Print nothing but the lines below starting at the line that holds "rewrite <- Z.add_nocarry_lor; [lia|]." and ending at the line that holds "apply Z.lt_le_trans with 7%Z; [|lia].", including both, each exactly as written.

━━━━━━━━━━━━━━━━

Lemma set_octave_ok inst v :
  instance_ok inst -> (-3 <= v <= 3)%Z ->
  instance_ok
    (set_inst_engine
       (set_octave_transpose v (inst_engine inst))
       (set_inst_octave_transpose v inst)).
Proof.
  intros (Hps & Hs & Hr & Ho & Hoe & Hrest) Hv.
  split; [exact Hps|]. split.
  - unfold synced, apply_params_to_engine in *.
    cbn [inst_engine inst_params set_inst_engine set_inst_octave_transpose]
      in *.
    destruct (inst_engine inst) as [p c pe gp lv ae fe fp ns cn g ks kc mw pb
                                    lp vl].
    cbn in *. injection Hs as Hs. rewrite <- Hs. reflexivity.
  - unfold host_state_ok.
    cbn [inst_engine inst_octave_transpose current_preset preset_count
         presets output_gain set_inst_engine set_inst_octave_transpose].
    split.
    + unfold set_octave_transpose. apply reach_set_params;
        [exact Hr | reflexivity | exact (reachable_adsr _ Hr)].
    + split; [exact Hv|]. split; [reflexivity|]. exact Hrest.
Qed.

Lemma set_param_ok inst k val :
  instance_ok inst -> instance_ok (v2_set_param inst k val).
Proof.
  intros Hok. pose proof Hok as (Hps & Hs & Hh).
  unfold v2_set_param.
  destruct (String.eqb k "preset").
  { destruct ((Rtrunc val >=? 0)%Z && (Rtrunc val <? preset_count inst)%Z);
      [|exact Hok].
    apply apply_preset_ok; [exact Hh | now left]. }
  destruct (String.eqb k "octave_transpose").
  { cbn [inst_octave_transpose set_inst_octave_transpose inst_engine].
    apply set_octave_ok; [exact Hok|].
    destruct (Rtrunc val <? -3)%Z eqn:E1; [cbn; lia|].
    destruct (Rtrunc val >? 3)%Z eqn:E2; lia. }
  destruct (String.eqb k "all_notes_off").
  { split; [exact Hps|]. split; [now apply synced_set_engine|].
    destruct Hh as (Hr & Hrest). split; [now apply reach_all_notes_off|].
    exact Hrest. }
  destruct (set_named_param_cases g_shadow_params inst k val)
    as [->|(d & Hd & ->)]; [auto | exact Hok |].
  apply apply_params_instance_ok.
  - cbn [inst_params set_inst_params]. now apply params_in_range_insert.
  - exact Hh.
Qed.

(** ** Plugin layer: MIDI and rendering *)

Lemma note_off_rest e note :
  velocity (moog_engine_note_off e note) = velocity e /\
  pitch_bend (moog_engine_note_off e note) = pitch_bend e /\
  mod_wheel (moog_engine_note_off e note) = mod_wheel e.
Proof. note_off_cases e note; now repeat split. Qed.

Lemma engine_step_ok inst e' :
  instance_ok inst -> reachable e' ->
  params e' = params (inst_engine inst) ->
  -1 <= pitch_bend e' < 1 -> 0 <= mod_wheel e' <= 1 ->
  0 <= velocity e' <= 1 ->
  instance_ok (set_inst_engine e' inst).
Proof.
  intros (Hps & Hs & Hr & Ho & Hoe & Hcp & Hpc & Hpr & Hg & _) Hr' Hp Hpb
    Hmw Hv.
  split; [exact Hps|]. split; [now apply synced_set_engine|].
  unfold host_state_ok.
  cbn [inst_engine inst_octave_transpose current_preset preset_count
       presets output_gain set_inst_engine].
  assert (octave_transpose e' = inst_octave_transpose inst).
  { rewrite <- Hoe. unfold octave_transpose. now rewrite Hp. }
  tauto.
Qed.

Lemma midi_data_byte msg k :
  midi_data_ok msg -> (0 <= nth (S k) msg 0 < 128)%Z.
Proof.
  unfold midi_data_ok. intros H. destruct msg as [|b msg]; [cbn; lia|].
  change (drop 1 (b :: msg)) with msg in H. cbn [nth].
  destruct (Nat.lt_ge_cases k (length msg)) as [Hlt|Hge].
  - rewrite Forall_forall in H. apply H, list_elem_of_In, nth_In, Hlt.
  - rewrite nth_overflow by exact Hge. lia.
Qed.

(** The 14-bit value of a pitch-bend message with 7-bit data bytes. *)
Lemma bend_value d1 d2 :
  (0 <= d1 < 128)%Z -> (0 <= d2 < 128)%Z ->
  Z.lor (Z.shiftl d2 7) d1 = (128 * d2 + d1)%Z.
Proof.
  intros H1 H2. rewrite Z.shiftl_mul_pow2 by lia.
  change (2 ^ 7)%Z with 128%Z.
  rewrite <- Z.add_nocarry_lor; [lia|].
  apply Z.bits_inj'. intros n Hn. rewrite Z.land_spec, Z.bits_0.
  destruct (Z.lt_ge_cases n 7) as [Hlt|Hge].
  - replace (d2 * 128)%Z with (d2 * 2 ^ 7)%Z by reflexivity.
    rewrite Z.mul_pow2_bits_low by lia. reflexivity.
  - assert (Z.testbit d1 n = false) as ->.
    { destruct (Z.eq_dec d1 0%Z) as [->|Hne]; [apply Z.bits_0|].
      apply Z.bits_above_log2; [lia|].
      apply Z.lt_le_trans with 7%Z; [|lia].
      apply Z.log2_lt_pow2; [lia|]. change (2 ^ 7)%Z with 128%Z. lia. }
    apply andb_false_r.
Qed.

Lemma on_midi_ok inst msg inst' :
  instance_ok inst -> midi_data_ok msg ->
  v2_on_midi (Some inst) msg = Some inst' -> instance_ok inst'.
Proof.
  intros Hok Hmsg. pose proof Hok as (_ & _ & Hr & _ & _ & _ & _ & _ & _ &
                                      Hpb & Hmw & Hv).
  pose proof (midi_data_byte msg 0 Hmsg) as Hd1.
  assert (Hd2 : (0 <= (if (2 <? length msg)%nat then nth 2 msg 0 else 0)
                 < 128)%Z).
  { destruct (2 <? length msg)%nat; [apply (midi_data_byte msg 1 Hmsg)|lia]. }
  unfold v2_on_midi. destruct (length msg <? 2)%nat; [now intros [= <-]|].
  cbv zeta. set (d1 := nth 1 msg 0%Z) in *.
  set (d2 := if (2 <? length msg)%nat then nth 2 msg 0%Z else 0%Z) in *.
  intros [= <-].
  assert (Hvel : 0 <= IZR d2 / 127 <= 1).
  { assert (0 <= IZR d2 <= 127)
      by (split; apply IZR_le; lia).
    split; [apply Rmult_le_pos; lra|].
    apply (Rmult_le_reg_r 127); [lra|]. field_simplify. lra. }
  destruct (_ =? 144)%Z.
  { destruct (d2 >? 0)%Z.
    - destruct (note_on_frame (inst_engine inst) d1 (IZR d2 / 127))
        as (Hp & Hm & Hb & _).
      apply engine_step_ok; try assumption.
      + now apply reach_note_on.
      + now rewrite Hb.
      + now rewrite Hm.
      + now rewrite note_on_velocity.
    - destruct (note_off_rest (inst_engine inst) d1) as (E1 & E2 & E3).
      apply engine_step_ok; try assumption.
      + now apply reach_note_off.
      + apply note_off_params.
      + now rewrite E2.
      + now rewrite E3.
      + now rewrite E1. }
  destruct (_ =? 128)%Z.
  { destruct (note_off_rest (inst_engine inst) d1) as (E1 & E2 & E3).
    apply engine_step_ok; try assumption.
    - now apply reach_note_off.
    - apply note_off_params.
    - now rewrite E2.
    - now rewrite E3.
    - now rewrite E1. }
  destruct (_ =? 176)%Z.
  { destruct (d1 =? 1)%Z.
    - apply engine_step_ok; try assumption.
      + now apply reach_mod_wheel.
      + reflexivity.
    - destruct (d1 =? 123)%Z.
      + apply engine_step_ok; try assumption.
        * now apply reach_all_notes_off.
        * reflexivity.
      + apply engine_step_ok; try assumption. reflexivity. }
  destruct (_ =? 224)%Z.
  { apply engine_step_ok; try assumption.
    - now apply reach_pitch_bend.
    - reflexivity.
    - unfold moog_engine_pitch_bend. cbn [pitch_bend set_pitch_bend].
      rewrite bend_value by assumption.
      assert (-8192 <= IZR (128 * d2 + d1 - 8192) <= 8191)
        by (split; apply IZR_le; lia).
      split.
      + apply (Rmult_le_reg_r 8192); [lra|]. field_simplify. lra.
      + apply (Rmult_lt_reg_r 8192); [lra|]. field_simplify. lra. }
  apply engine_step_ok; try assumption. reflexivity.
Qed.

Lemma render_block_ok inst out frames inst' :
  instance_ok inst ->
  fst (fst (v2_render_block (Some inst) out frames)) = Some inst' ->
  instance_ok inst'.
Proof.
  intros Hok. pose proof Hok as (_ & _ & Hr & _ & _ & _ & _ & _ & _ &
                                 Hpb & Hmw & Hv).
  unfold v2_render_block.
  set (fr := if (frames >? 256)%Z then 256%Z else frames).
  pose proof (render_loop_voice (sample_rate (inst_engine inst))
                (render_bend_ratio (inst_engine inst))
                (render_glide_rate (inst_engine inst) fr)
                (render_lfo_inc (inst_engine inst)) (Z.to_nat fr)
                (inst_engine inst) (repeat 0 256) 0%nat)
    as (Hp & _ & _ & _ & _ & _ & Hvel & Hmod & Hbend & _).
  pose proof (reach_render (inst_engine inst) (repeat 0 256) fr
                (Z.to_nat fr) Hr (Nat.le_refl _)) as Hr'.
  fold (moog_engine_render (inst_engine inst) (repeat 0 256) fr) in *.
  destruct (moog_engine_render (inst_engine inst) (repeat 0 256) fr)
    as [e' mono]. cbn [fst snd] in *. intros [= <-].
  apply engine_step_ok; try assumption.
  - now rewrite Hbend.
  - now rewrite Hmod.
  - now rewrite Hvel.
Qed.

Lemma plugin_reachable_ok (inst : moog_instance_t) :
  plugin_reachable inst -> instance_ok inst.
Proof.
  induction 1 as [|inst k val _ IH|inst msg inst' _ IH Hmsg Heq
                  |inst out frames inst' _ IH Heq].
  - apply create_instance_ok.
  - now apply set_param_ok.
  - now apply (on_midi_ok inst msg).
  - now apply (render_block_ok inst out frames).
Qed.

(** X20: every instance that the host can reach through the plugin API
    (creation, [set_param] with any key but "state" and any value, MIDI
    messages with 7-bit data bytes, audio rendering) keeps each of the 37
    parameters within the range declared in [g_shadow_params], with the
    engine holding exactly those values; the octave transpose stays in
    -3..3, pitch bend in [-1, 1), mod wheel and velocity in [0, 1], and
    the engine is in a state for which the envelope and filter bounds
    hold. *)
Theorem plugin_instance_ok (inst : moog_instance_t) :
  plugin_reachable inst -> instance_ok inst.
Proof.
  apply plugin_reachable_ok.
Qed.

(** The theorem for a fresh instance whose cutoff is set out of range. *)
Lemma plugin_instance_ok_witness :
  instance_ok (v2_set_param v2_create_instance "cutoff" 5).
Proof. apply plugin_instance_ok. apply pr_set_param, pr_create. Defined.

Lemma clamp_Rmin_Rmax fval lo hi :
  lo <= hi ->
  (let fval := if Rltb fval lo then lo else fval in
   if Rltb hi fval then hi else fval) = Rmin hi (Rmax lo fval).
Proof.
  intros Hle. cbv zeta. unfold Rmin, Rmax.
  destruct (Rltb fval lo) eqn:E1;
    [apply Rltb_true in E1 | apply Rltb_false in E1].
  - destruct (Rltb hi lo) eqn:E2;
      [apply Rltb_true in E2 | apply Rltb_false in E2];
      destruct (Rle_dec lo fval); destruct (Rle_dec hi _); lra.
  - destruct (Rltb hi fval) eqn:E2;
      [apply Rltb_true in E2 | apply Rltb_false in E2];
      destruct (Rle_dec lo fval); destruct (Rle_dec hi _); lra.
Qed.

(** X21: setting a parameter by the key of a row of [g_shadow_params]
    stores the value clamped to the row's range in the row's slot of the
    parameter array, leaves every other slot as it was, and brings the
    engine in line with the array. *)
Theorem set_param_named (inst : moog_instance_t) (d : param_def_t)
    (val : R) :
  In d g_shadow_params ->
  let inst' := v2_set_param inst (key d) val in
  inst_params inst' =
    <[index d := Rmin (max_val d) (Rmax (min_val d) val)]>
      (inst_params inst) /\
  synced inst'.
Proof.
  intros Hd. pose proof (shadow_min_max d Hd) as Hle.
  assert (H : v2_set_param inst (key d) val =
              apply_params_to_engine
                (set_inst_params
                   (<[index d :=
                        let fval := if Rltb val (min_val d) then min_val d
                                    else val in
                        if Rltb (max_val d) fval then max_val d else fval]>
                      (inst_params inst)) inst)).
  { revert Hd. unfold g_shadow_params. cbn [In]. intros Hd.
    repeat (destruct Hd as [<-|Hd]; [reflexivity|]). destruct Hd. }
  cbv zeta. rewrite H. split.
  - cbn [inst_params apply_params_to_engine set_inst_engine set_inst_params].
    now rewrite clamp_Rmin_Rmax.
  - apply apply_params_synced.
Qed.

(** The theorem for the resonance, set above its range on a new
    instance. *)
Lemma set_param_named_witness :
  inst_params (v2_set_param v2_create_instance "resonance" 3) =
  <[P_FILTER_RESONANCE := Rmin 1 (Rmax 0 3)]>
    (inst_params v2_create_instance).
Proof.
  refine (proj1 (set_param_named v2_create_instance
                   {| key := "resonance"; index := P_FILTER_RESONANCE;
                      min_val := 0; max_val := 1 |} 3 _)).
  shadow_in.
Defined.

━━━━━━━━━━━━━━━━

RESULT FOR THIS EXERCISE:
  rewrite <- Z.add_nocarry_lor; [lia|].
  apply Z.bits_inj'. intros n Hn. rewrite Z.land_spec, Z.bits_0.
  destruct (Z.lt_ge_cases n 7) as [Hlt|Hge].
  - replace (d2 * 128)%Z with (d2 * 2 ^ 7)%Z by reflexivity.
    rewrite Z.mul_pow2_bits_low by lia. reflexivity.
  - assert (Z.testbit d1 n = false) as ->.
    { destruct (Z.eq_dec d1 0%Z) as [->|Hne]; [apply Z.bits_0|].
      apply Z.bits_above_log2; [lia|].
      apply Z.lt_le_trans with 7%Z; [|lia].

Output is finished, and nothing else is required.